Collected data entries
____

(* ===== verification/DvpConfig.v ===== *)
(** The settings and credentials of the DVP provider
    ([src/internal/provisioning/dvp/config.go]). The variables are read by
    [github.com/caarlos0/env]; files and the home directory are the operating system's. *)
From S2P Require Import Prelude Errors Retry Config.

Local Open Scope Z_scope.

Definition apiServerRemotePort : Z := 6445.

Definition sentinel (name msg : string) : error := Leaf (KSentinel name None) msg.
Definition ErrSSHUserRequired : error :=
  sentinel "dvp.ErrSSHUserRequired" "E2E_DVP_BASE_CLUSTER_SSH_USER is required".
Definition ErrSSHHostRequired : error :=
  sentinel "dvp.ErrSSHHostRequired" "E2E_DVP_BASE_CLUSTER_SSH_HOST is required".
Definition ErrKubeconfigSource : error := sentinel "dvp.ErrKubeconfigSource"
  "exactly one of E2E_DVP_BASE_CLUSTER_KUBECONFIG_PATH or E2E_DVP_BASE_CLUSTER_KUBECONFIG must be set".
Definition ErrSSHKeySource : error := sentinel "dvp.ErrSSHKeySource"
  "exactly one of E2E_DVP_BASE_CLUSTER_SSH_PRIVATE_KEY_PATH or E2E_DVP_BASE_CLUSTER_SSH_PRIVATE_KEY must be set".
Definition ErrJumpHostIncomplete : error := sentinel "dvp.ErrJumpHostIncomplete"
  "jump host requires E2E_DVP_BASE_CLUSTER_SSH_JUMP_HOST, E2E_DVP_BASE_CLUSTER_SSH_JUMP_USER and exactly one of E2E_DVP_BASE_CLUSTER_SSH_JUMP_PRIVATE_KEY_PATH or E2E_DVP_BASE_CLUSTER_SSH_JUMP_PRIVATE_KEY".
Definition ErrEmptyKubeconfig : error := sentinel "dvp.ErrEmptyKubeconfig" "kubeconfig is empty".
Definition ErrDKPLicenseKeyRequired : error := sentinel "dvp.ErrDKPLicenseKeyRequired"
  "E2E_DVP_DKP_LICENSE_KEY is required for bootstrap".
Definition ErrRegistryDockerCfgRequired : error := sentinel "dvp.ErrRegistryDockerCfgRequired"
  "E2E_DVP_REGISTRY_DOCKER_CFG is required for bootstrap".

Record Config := mkDvp {
  SSHUser : string;
  SSHHost : string;
  SSHPassphrase : string;
  SSHKeyPath : string;
  SSHKeyContent : string;
  SSHJumpHost : string;
  SSHJumpUser : string;
  SSHJumpPassphrase : string;
  SSHJumpKeyPath : string;
  SSHJumpKeyContent : string;
  KubeConfigPath : string;
  KubeConfigContent : string;
  Namespace : string;
  StorageClass : string;
  VMClassName : string;
  DefaultVMClassName : string;
  VMSSHUser : string;
  DKPLicenseKey : string;
  RegistryDockerCfg : string
}.

Record Credentials := mkCreds { Kubeconfig : string; SSHKey : string; JumpKey : string }.

(** ** Validation *)

Definition exactlyOne (a b : bool) : bool := xorb a b.
Definition is_set (s : string) : bool := negb (String.eqb s "").

Definition JumpHostConfigured (c : Config) : bool :=
  is_set (SSHJumpHost c) && is_set (SSHJumpUser c) &&
  exactlyOne (is_set (SSHJumpKeyPath c)) (is_set (SSHJumpKeyContent c)).

Definition jumpHostMentioned (c : Config) : bool :=
  is_set (SSHJumpHost c) || is_set (SSHJumpUser c) || is_set (SSHJumpKeyPath c) ||
  is_set (SSHJumpKeyContent c).

(** [if cond { errs = append(errs, err) }]. *)
Definition when (cond : bool) (err : error) : list error := if cond then [err] else [].

Definition Validate (c : Config) : option error :=
  joinErrors
    (when (String.eqb (SSHUser c) "") ErrSSHUserRequired ++
     when (String.eqb (SSHHost c) "") ErrSSHHostRequired ++
     when (negb (exactlyOne (is_set (KubeConfigPath c)) (is_set (KubeConfigContent c))))
       ErrKubeconfigSource ++
     when (negb (exactlyOne (is_set (SSHKeyPath c)) (is_set (SSHKeyContent c)))) ErrSSHKeySource ++
     when (jumpHostMentioned c && negb (JumpHostConfigured c)) ErrJumpHostIncomplete).

Definition ValidateForBootstrap (c : Config) : option error :=
  joinErrors (when (String.eqb (DKPLicenseKey c) "") ErrDKPLicenseKeyRequired ++
              when (String.eqb (RegistryDockerCfg c) "") ErrRegistryDockerCfgRequired).

(** [parse] is [env.ParseAsWithOptions] for the tags of [Config]. *)
Definition LoadConfig (parse : gmap string string -> result Config) (environ : gmap string string)
    : result Config :=
  match parse environ with
  | Err e => Err e
  | Ok cfg => match Validate cfg with Some e => Err e | None => Ok cfg end
  end.

(** ** [os.ExpandEnv] *)

Definition isShellSpecialVar (c : Ascii.ascii) : bool :=
  is_digit c || existsb (Ascii.eqb c) ["*"; "#"; "$"; "@"; "!"; "?"; "-"]%char.

Fixpoint scan_brace (s : string) : option string :=
  match s with
  | EmptyString => None
  | String c s' => if Ascii.eqb c "}" then Some "" else String c <$> scan_brace s'
  end.

(** [getShellName]: the name and how many bytes it takes. *)
Definition getShellName (s : string) : string * nat :=
  match s with
  | String "{" s' =>
      match s' with
      | String c (String "}" _) =>
          if isShellSpecialVar c then (String c "", 3%nat)
          else match scan_brace s' with
               | Some "" => ("", 2%nat)
               | Some name => (name, (String.length name + 2)%nat)
               | None => ("", 1%nat)
               end
      | _ => match scan_brace s' with
             | Some "" => ("", 2%nat)
             | Some name => (name, (String.length name + 2)%nat)
             | None => ("", 1%nat)
             end
      end
  | String c _ =>
      if isShellSpecialVar c then (String c "", 1%nat)
      else let name := fst (span_ident s) in (name, String.length name)
  | EmptyString => ("", 0%nat)
  end.

(** [os.Expand]; [skip] counts the bytes of a reference that are still to be passed over. *)
Fixpoint expand (mapping : string -> string) (skip : nat) (s : string) : string :=
  match s with
  | EmptyString => ""
  | String c s' =>
      match skip with
      | S n => expand mapping n s'
      | O =>
          if Ascii.eqb c "$" && negb (String.eqb s' "") then
            let '(name, w) := getShellName s' in
            (if String.eqb name "" then if Nat.eqb w 0 then "$" else "" else mapping name)
            +:+ expand mapping w s'
          else String c (expand mapping O s')
      end
  end.

(** ** [path.Clean], [path.Dir] and [filepath.Join] on Unix *)

Fixpoint split_on (c : Ascii.ascii) (s : string) : list string :=
  match s with
  | EmptyString => [""]
  | String a s' =>
      if Ascii.eqb a c then "" :: split_on c s'
      else match split_on c s' with
           | x :: l => String a x :: l
           | [] => [String a ""]
           end
  end.

(** The elements kept, last first. *)
Definition clean_element (rooted : bool) (kept : list string) (x : string) : list string :=
  if String.eqb x "" || String.eqb x "." then kept
  else if String.eqb x ".." then
    match kept with
    | y :: kept' => if String.eqb y ".." then x :: kept else kept'
    | [] => if rooted then [] else [x]
    end
  else x :: kept.

Definition Clean (path : string) : string :=
  let rooted := HasPrefix path "/" in
  let cleaned := (if rooted then "/" else "") +:+
    Join (rev (foldl (clean_element rooted) [] (split_on "/" path))) "/" in
  if String.eqb cleaned "" then "." else cleaned.

Definition path_Dir (path : string) : string :=
  Clean (TrimSuffix path (after_last "/" path)).

Definition path_Join (elems : list string) : string :=
  let elems := filter (fun e => e <> "") elems in
  match elems with [] => "" | _ => Clean (Join elems "/") end.

Example Clean_examples :
  map Clean ["/a//b/./c/../d"; "../x/.."; "/.."; ""; "a/.."] = ["/a/b/d"; ".."; "/"; "."; "."] /\
  path_Dir "/home/cloud/.ssh/id_rsa" = "/home/cloud/.ssh" /\ path_Dir "config.yml" = "." /\
  path_Join ["/root"; ".kube/config"] = "/root/.kube/config".
Proof. vm_compute. done. Qed.

(** ** Credentials *)

Section Resolve.
(** [os.Getenv], [os.UserHomeDir] and [os.ReadFile]. *)
Context (getenv : string -> string) (home : result string) (readFile : string -> result string).

Definition expandUserPath (path : string) : result string :=
  let expanded := expand getenv 0 path in
  if negb (HasPrefix expanded "~") then Ok expanded
  else match home with
       | Err e => Err (ErrorfW ("resolve home directory for " +:+ quote path +:+ ": ") e "")
       | Ok home =>
           if String.eqb expanded "~" then Ok home
           else Ok (path_Join [home; TrimPrefix expanded "~/"])
       end.

Definition resolveBytes (path content : string) : result string :=
  if is_set content then Ok content
  else match expandUserPath path with
       | Err e => Err e
       | Ok expanded =>
           match readFile expanded with
           | Err e => Err (ErrorfW ("read " +:+ quote expanded +:+ ": ") e "")
           | Ok raw => Ok raw
           end
       end.

Definition Resolve (c : Config) : result Credentials :=
  match resolveBytes (KubeConfigPath c) (KubeConfigContent c) with
  | Err e => Err (ErrorfW "resolving kubeconfig: " e "")
  | Ok kubeconfig =>
      if String.eqb (TrimSpace kubeconfig) "" then Err ErrEmptyKubeconfig
      else match resolveBytes (SSHKeyPath c) (SSHKeyContent c) with
      | Err e => Err (ErrorfW "resolving ssh private key: " e "")
      | Ok sshKey =>
          if JumpHostConfigured c then
            match resolveBytes (SSHJumpKeyPath c) (SSHJumpKeyContent c) with
            | Err e => Err (ErrorfW "resolving jump ssh private key: " e "")
            | Ok jumpKey => Ok (mkCreds kubeconfig sshKey jumpKey)
            end
          else Ok (mkCreds kubeconfig sshKey "")
      end
  end.
End Resolve.

Example expandUserPath_examples :
  let getenv k := if String.eqb k "KEYS" then "/keys" else "" in
  map (expandUserPath getenv (Ok "/root"))
    ["~/.ssh/id_rsa"; "~"; "$KEYS/id"; "${KEYS}/a/$"; "~other/x"; "a~b"]
  = [Ok "/root/.ssh/id_rsa"; Ok "/root"; Ok "/keys/id"; Ok "/keys/a/$"; Ok "/root/~other/x"; Ok "a~b"].
Proof. vm_compute. reflexivity. Qed.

____

Required action
Every line that contains the string "expanded" should be returned from the data.

Response to this exercise
  let expanded := expand getenv 0 path in
  if negb (HasPrefix expanded "~") then Ok expanded
           if String.eqb expanded "~" then Ok home
           else Ok (path_Join [home; TrimPrefix expanded "~/"])
       | Ok expanded =>
           match readFile expanded with
           | Err e => Err (ErrorfW ("read " +:+ quote expanded +:+ ": ") e "")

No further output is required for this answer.